START Data records

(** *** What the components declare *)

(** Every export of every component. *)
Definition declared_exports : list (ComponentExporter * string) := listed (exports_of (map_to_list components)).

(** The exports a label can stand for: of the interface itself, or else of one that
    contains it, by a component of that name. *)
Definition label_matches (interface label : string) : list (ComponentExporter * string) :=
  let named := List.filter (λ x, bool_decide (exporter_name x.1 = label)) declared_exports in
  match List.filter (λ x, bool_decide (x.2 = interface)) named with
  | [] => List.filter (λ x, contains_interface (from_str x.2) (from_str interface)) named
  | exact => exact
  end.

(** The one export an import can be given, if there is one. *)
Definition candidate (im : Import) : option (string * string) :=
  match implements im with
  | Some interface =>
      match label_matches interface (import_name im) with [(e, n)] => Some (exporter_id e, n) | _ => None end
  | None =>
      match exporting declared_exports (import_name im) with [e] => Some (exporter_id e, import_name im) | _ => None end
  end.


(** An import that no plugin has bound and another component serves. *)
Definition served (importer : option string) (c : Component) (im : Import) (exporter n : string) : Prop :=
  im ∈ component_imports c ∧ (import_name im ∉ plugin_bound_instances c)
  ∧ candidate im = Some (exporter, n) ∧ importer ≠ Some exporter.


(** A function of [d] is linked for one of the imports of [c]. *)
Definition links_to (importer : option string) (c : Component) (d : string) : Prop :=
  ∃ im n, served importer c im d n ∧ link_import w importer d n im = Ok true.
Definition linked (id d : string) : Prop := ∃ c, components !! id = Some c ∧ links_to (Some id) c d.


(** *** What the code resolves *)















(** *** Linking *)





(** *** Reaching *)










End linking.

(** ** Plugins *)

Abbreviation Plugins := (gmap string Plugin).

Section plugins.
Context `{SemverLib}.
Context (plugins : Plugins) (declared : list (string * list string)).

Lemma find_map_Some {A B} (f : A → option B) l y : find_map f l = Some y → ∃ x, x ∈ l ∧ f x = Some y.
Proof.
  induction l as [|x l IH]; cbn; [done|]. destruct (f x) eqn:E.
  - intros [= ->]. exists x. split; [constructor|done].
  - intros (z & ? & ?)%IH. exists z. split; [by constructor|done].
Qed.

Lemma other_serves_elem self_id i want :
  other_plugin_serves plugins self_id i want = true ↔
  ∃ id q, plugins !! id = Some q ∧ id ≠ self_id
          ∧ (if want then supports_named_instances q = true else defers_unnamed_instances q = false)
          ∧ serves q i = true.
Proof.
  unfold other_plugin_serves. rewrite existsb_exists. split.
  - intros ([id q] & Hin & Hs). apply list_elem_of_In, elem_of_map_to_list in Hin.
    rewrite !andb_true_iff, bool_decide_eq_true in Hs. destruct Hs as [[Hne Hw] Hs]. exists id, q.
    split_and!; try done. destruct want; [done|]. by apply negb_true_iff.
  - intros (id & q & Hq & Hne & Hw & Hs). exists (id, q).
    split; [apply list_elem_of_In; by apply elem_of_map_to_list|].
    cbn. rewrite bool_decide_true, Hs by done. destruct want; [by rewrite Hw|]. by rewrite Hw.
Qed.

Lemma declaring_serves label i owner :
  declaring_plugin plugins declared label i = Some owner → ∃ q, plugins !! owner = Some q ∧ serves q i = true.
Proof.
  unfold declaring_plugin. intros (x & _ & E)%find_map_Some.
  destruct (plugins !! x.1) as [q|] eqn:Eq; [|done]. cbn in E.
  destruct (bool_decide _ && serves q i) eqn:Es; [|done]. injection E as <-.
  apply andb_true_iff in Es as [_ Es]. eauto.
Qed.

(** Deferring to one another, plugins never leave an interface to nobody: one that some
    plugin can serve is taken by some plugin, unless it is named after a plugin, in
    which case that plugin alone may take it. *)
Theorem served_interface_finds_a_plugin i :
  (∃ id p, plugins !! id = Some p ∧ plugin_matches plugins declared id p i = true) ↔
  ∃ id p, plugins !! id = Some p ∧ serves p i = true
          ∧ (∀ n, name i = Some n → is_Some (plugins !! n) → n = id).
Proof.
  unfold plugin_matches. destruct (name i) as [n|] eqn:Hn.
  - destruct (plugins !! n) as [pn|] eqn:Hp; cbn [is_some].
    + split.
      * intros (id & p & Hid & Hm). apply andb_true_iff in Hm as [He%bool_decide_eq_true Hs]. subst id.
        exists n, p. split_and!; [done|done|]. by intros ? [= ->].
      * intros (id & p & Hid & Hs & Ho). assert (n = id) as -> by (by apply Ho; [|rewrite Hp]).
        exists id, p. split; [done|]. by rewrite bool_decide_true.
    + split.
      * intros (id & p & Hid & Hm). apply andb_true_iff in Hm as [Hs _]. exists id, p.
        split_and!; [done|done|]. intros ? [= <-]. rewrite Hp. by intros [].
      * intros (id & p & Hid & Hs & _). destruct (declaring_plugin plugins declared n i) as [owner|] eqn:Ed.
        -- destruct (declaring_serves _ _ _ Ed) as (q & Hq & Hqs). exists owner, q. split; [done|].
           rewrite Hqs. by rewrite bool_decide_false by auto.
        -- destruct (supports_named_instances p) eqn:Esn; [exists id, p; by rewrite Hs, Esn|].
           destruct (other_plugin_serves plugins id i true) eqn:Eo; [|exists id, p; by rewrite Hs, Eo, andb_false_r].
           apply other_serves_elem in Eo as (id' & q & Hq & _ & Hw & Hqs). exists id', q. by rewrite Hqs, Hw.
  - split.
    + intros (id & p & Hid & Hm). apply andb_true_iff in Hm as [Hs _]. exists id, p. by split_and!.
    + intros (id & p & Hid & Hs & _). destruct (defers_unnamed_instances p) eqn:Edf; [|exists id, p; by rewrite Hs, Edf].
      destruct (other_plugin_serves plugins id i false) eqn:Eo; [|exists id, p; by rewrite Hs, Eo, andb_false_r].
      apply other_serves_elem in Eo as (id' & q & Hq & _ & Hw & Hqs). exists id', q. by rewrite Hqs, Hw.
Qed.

END Data records

Exercise description - Could you please retype the lines from the start of the data through the line with "Definition candidate (im", both included, and nothing else?

Answer for this exercise -
(** *** What the components declare *)

(** Every export of every component. *)
Definition declared_exports : list (ComponentExporter * string) := listed (exports_of (map_to_list components)).

(** The exports a label can stand for: of the interface itself, or else of one that
    contains it, by a component of that name. *)
Definition label_matches (interface label : string) : list (ComponentExporter * string) :=
  let named := List.filter (λ x, bool_decide (exporter_name x.1 = label)) declared_exports in
  match List.filter (λ x, bool_decide (x.2 = interface)) named with
  | [] => List.filter (λ x, contains_interface (from_str x.2) (from_str interface)) named
  | exact => exact
  end.

(** The one export an import can be given, if there is one. *)
Definition candidate (im : Import) : option (string * string) :=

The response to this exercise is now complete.